Thursday, October 18, 2007

SAFE op-ed

[unpublished]

The continued Israeli military occupation of the sovereign Palestinian Gaza Strip and West Bank has brought much despair to the territories’ civilian population over the last 40 years. Although the Gaza Strip and West Bank were technically ruled by Egypt and Jordan respectively prior to 1967, since Israel’s military victory during the Six-Day War, the Palestinians have been the silenced victims of Israeli military violence, social inequality, and apartheid-like practices. More specifically, the Israeli occupation has had devastating effects on Palestinian schoolchildren, adolescents, and college-bound young adults yearning to live a normal life.

On October 3rd, 2007, the Israeli Supreme Court rejected Khaled al-Mudallal’s petition to be allowed to leave occupied Gaza in order to return to Britain’s Bradford University. Al-Mudallal, a third-year student at Bradford, had returned to Gaza in June to visit his wife Duaa and was prevented from leaving after fighting broke out between Fatah and Hamas. Because al-Mudallal has been stripped of his right to return to Britain, he will lose his place at Bradford University and will be unable to further pursue his degree. Unfortunately, al-Mudallal’s experience is not unique. No buses have left Gaza since September 6th and nearly 5,000 Palestinians with legitimate work and study visas remain trapped (Independent, October 3rd, 2007).

Israel’s military occupation has had even worse effects on the education of Palestinian children within the territory. Unemployment, rampant poverty, disparity, and the constant threat of violence have set up students from all grades up for failure. UNRWA figures illustrate that in their schools, which cater to Gaza’s 1.1 million person refugee population, the exam failure rate for students in grades fourth through ninth range from 34.9 percent at grade 4 to 61.1 percent at grade 8 (Independent, October 6th, 2007). The failure rate for mathematics is even worse. More than 65 percent of the population between fourth and ninth grades fail math, with a 90 percent failure rate amongst sixth graders (Independent, October 6th, 2007).

As students at an institution of higher learning, we have an obligation to protect peoples’ fundamental right to education wherever it is challenged. No matter how one feels about the current situation in the Middle East, there are innocent parties suffering, unable to enjoy the basic rights and liberties that we take for granted.
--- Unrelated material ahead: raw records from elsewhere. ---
(** * UART baudrate detection (ASCII): a shallow embedding of
      [owfmodules/uart/baudrate_ascii.py] and the properties of its
      byte classifier, per-candidate probe, sweep and option validation. *)

From Stdlib Require Import ZArith List String Ascii Bool Lia.
Import ListNotations.
Open Scope Z_scope.

(** ** Python built-ins used by the module *)

Module Py.

(** A [str] is a sequence of code points, a [bytes] a sequence of byte
    values; the two never compare equal. *)
Inductive obj :=
| Str (cps : list Z)
| Bytes (bs : list Z).

Fixpoint list_eqb (a b : list Z) : bool :=
  match a, b with
  | [], [] => true
  | x :: a', y :: b' => (x =? y) && list_eqb a' b'
  | _, _ => false
  end.

(** [x == y] *)
Definition eqb (x y : obj) : bool :=
  match x, y with
  | Str a, Str b => list_eqb a b
  | Bytes a, Bytes b => list_eqb a b
  | _, _ => false
  end.

(** [x in l] for a list [l]: a linear scan with [==]. *)
Definition contains (x : obj) (l : list obj) : bool :=
  existsb (eqb x) l.

Definition chr (n : Z) : obj := Str [n].

(** [range(a, b)] with the default step 1. *)
Definition range2 (a b : Z) : list Z :=
  map (fun i => a + Z.of_nat i) (seq 0 (Z.to_nat (b - a))).

(** Number of elements of [range(a, b, s)] for [s <> 0]. *)
Definition range_len (a b s : Z) : Z :=
  if 0 <? s then (if a <? b then (b - a - 1) / s + 1 else 0)
  else (if b <? a then (a - b - 1) / (- s) + 1 else 0).

(** [range(a, b, s)]; [None] is the [ValueError] raised for a zero step. *)
Definition range3 (a b s : Z) : option (list Z) :=
  if s =? 0 then None
  else Some (map (fun i => a + Z.of_nat i * s)
                 (seq 0 (Z.to_nat (range_len a b s)))).

Definition is_cont (b : Z) : bool := (0x80 <=? b) && (b <=? 0xBF).
Definition between (lo b hi : Z) : bool := (lo <=? b) && (b <=? hi).

(** [bs.decode('utf-8')] in strict mode; [None] is [UnicodeDecodeError].
    Overlong forms, surrogates and values above U+10FFFF are refused. *)
Fixpoint decode (bs : list Z) : option (list Z) :=
  match bs with
  | [] => Some []
  | b0 :: r0 =>
    if between 0 b0 0x7F then option_map (cons b0) (decode r0)
    else if between 0xC2 b0 0xDF then
      match r0 with
      | b1 :: r1 =>
        if is_cont b1
        then option_map (cons ((b0 - 0xC0) * 64 + (b1 - 0x80))) (decode r1)
        else None
      | _ => None
      end
    else if between 0xE0 b0 0xEF then
      match r0 with
      | b1 :: b2 :: r2 =>
        if between (if b0 =? 0xE0 then 0xA0 else 0x80) b1
                   (if b0 =? 0xED then 0x9F else 0xBF) && is_cont b2
        then option_map
               (cons ((b0 - 0xE0) * 4096 + (b1 - 0x80) * 64 + (b2 - 0x80)))
               (decode r2)
        else None
      | _ => None
      end
    else if between 0xF0 b0 0xF4 then
      match r0 with
      | b1 :: b2 :: b3 :: r3 =>
        if between (if b0 =? 0xF0 then 0x90 else 0x80) b1
                   (if b0 =? 0xF4 then 0x8F else 0xBF)
           && is_cont b2 && is_cont b3
        then option_map
               (cons ((b0 - 0xF0) * 262144 + (b1 - 0x80) * 4096
                      + (b2 - 0x80) * 64 + (b3 - 0x80)))
               (decode r3)
        else None
      | _ => None
      end
    else None
  end.

(** Text options are modelled as [string]s of 8-bit characters. *)

Definition code (c : ascii) : Z := Z.of_N (N_of_ascii c).

(** [c.isspace()] *)
Definition is_space (c : ascii) : bool :=
  let n := code c in
  between 9 n 13 || between 28 n 32 || (n =? 0x85) || (n =? 0xA0).

Definition upper_char (c : ascii) : ascii :=
  let n := code c in
  if between 97 n 122 then ascii_of_N (Z.to_N (n - 32)) else c.

(** [s.upper()]. Only the letters a-z are mapped: the module compares
    the result with ASCII words only, and the one other 8-bit character
    whose upper case holds an ASCII letter is the sharp s, whose image SS
    occurs in none of those words. *)
Fixpoint upper (s : string) : string :=
  match s with
  | EmptyString => EmptyString
  | String c s' => String (upper_char c) (upper s')
  end.

Fixpoint lstrip (s : string) : string :=
  match s with
  | String c s' => if is_space c then lstrip s' else s
  | EmptyString => EmptyString
  end.

(** Drops trailing white space. *)
Fixpoint rstrip (s : string) : string :=
  match s with
  | EmptyString => EmptyString
  | String c s' =>
    match rstrip s' with
    | EmptyString => if is_space c then EmptyString else String c EmptyString
    | t => String c t
    end
  end.

(** [s.strip()] *)
Definition strip (s : string) : string := rstrip (lstrip s).

(** [s.split(sep)] for a one-character separator, as the pair of the
    first field and the remaining ones: the result always has a field. *)
Fixpoint split_fields (sep : ascii) (s : string) : string * list string :=
  match s with
  | EmptyString => (EmptyString, [])
  | String c s' =>
    let '(f, fs) := split_fields sep s' in
    if Ascii.eqb c sep then (EmptyString, f :: fs) else (String c f, fs)
  end.

Definition split (sep : ascii) (s : string) : list string :=
  let '(f, fs) := split_fields sep s in f :: fs.

Definition is_digit (c : ascii) : bool := between 48 (code c) 57.

(** Digits of an integer literal, single underscores allowed between
    digits; [acc] is the value read so far, [prev_digit] tells whether
    the previous character was a digit. *)
Fixpoint digits (acc : Z) (prev_digit : bool) (s : string) : option Z :=
  match s with
  | EmptyString => if prev_digit then Some acc else None
  | String c s' =>
    if is_digit c then digits (acc * 10 + (code c - 48)) true s'
    else if Ascii.eqb c "_"%char && prev_digit then digits acc false s'
    else None
  end.

Fixpoint count_digits (s : string) : Z :=
  match s with
  | EmptyString => 0
  | String c s' => (if is_digit c then 1 else 0) + count_digits s'
  end.

(** The default of [sys.get_int_max_str_digits()]. *)
Definition max_str_digits : Z := 4300.

(** An unsigned literal: refused when it holds more digits (underscores
    not counted, leading zeros counted) than the limit. *)
Definition literal (s : string) : option Z :=
  if max_str_digits <? count_digits s then None else digits 0 false s.

(** [int(s)] for a [str] in base 10; [None] is [ValueError]. *)
Definition int (s : string) : option Z :=
  match strip s with
  | String "-" s' => option_map Z.opp (literal s')
  | String "+" s' => literal s'
  | s' => literal s'
  end.

(** A [float]: the finite value [m * 2 ^ e], an infinity, or not a
    number. *)
Inductive float :=
| Finite (m e : Z)
| Infinity (negative : bool)
| NaN.

(** For the finite [m * 2 ^ e]: that many seconds are fewer nanoseconds
    than [- (2 ^ 63 + 1024)], so that their number, rounded to a float,
    falls below the range of the 64-bit clock type. *)
Definition below_clock_range (m e : Z) : bool :=
  if 0 <=? e then m * 2 ^ e * 10 ^ 9 <? - (2 ^ 63 + 1024)
  else m * 10 ^ 9 <? - (2 ^ 63 + 1024) * 2 ^ (- e).

End Py.

(** ** The acceptance alphabet ([BaudrateAscii.__init__]) *)

Definition extended_asciitable : list Py.obj :=
  map Py.chr (Py.range2 0x20 127)
  ++ [Py.Str [13]] ++ [Py.Str [10]] ++ [Py.Str [9]] ++ [Py.chr 0x1b].

(** The value named [byte] in [process_baudrate]: the decoded text when
    [tmp] is valid UTF-8, the [bytes] object itself otherwise. *)
Definition decode_or_raw (tmp : list Z) : Py.obj :=
  match Py.decode tmp with
  | Some cps => Py.Str cps
  | None => Py.Bytes tmp
  end.

(** [byte in self.extended_asciitable] for the one-byte [tmp = bytes([b])]. *)
Definition is_valid_char (b : Z) : bool :=
  Py.contains (decode_or_raw [b]) extended_asciitable.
Inadequate education within the territories, specifically Gaza, is only one of the consequences of Israel’s military occupation. Gaza has literally become a 1.4 million person prison, completely cut off from the rest of the Middle East, let alone the world, and completely under Israeli domination. In Gaza, more than 75 percent of the population lives in decrepit refugee camps with inconsistent electricity, gas, and running water. Palestinian politicians are constantly subject to assassination and incarceration, no matter what political party they are affiliated with.

In the West Bank, the situation is further complicated by the presence of nearly 187,000 Israeli settlers. In order to protect and expand established settlements, Israel has placed more than 500 checkpoints throughout the territory that are manned by soldiers with the ability to arbitrarily halt Palestinian movement. In addition, the presence and continued construction of a concrete “separation barrier” throughout Bethlehem and Jerusalem cuts right through privately owned Palestinian land, segregating an impoverished population from a thriving “democracy.”

As the situation continues to worsen throughout the Occupied Territories, one has to wonder: when will the occupation end? When will we acknowledge that military occupation of a largely civilian population is just plain wrong? When will we as a scholarly community condemn Israel’s conduct within the territories? When will today’s Palestinian youth, who have known nothing but violence and death, be freed from the hell that has become their world? For the sake of Khaled al-Mudallal and the rest of the occupied Palestinian population, that time better be soon.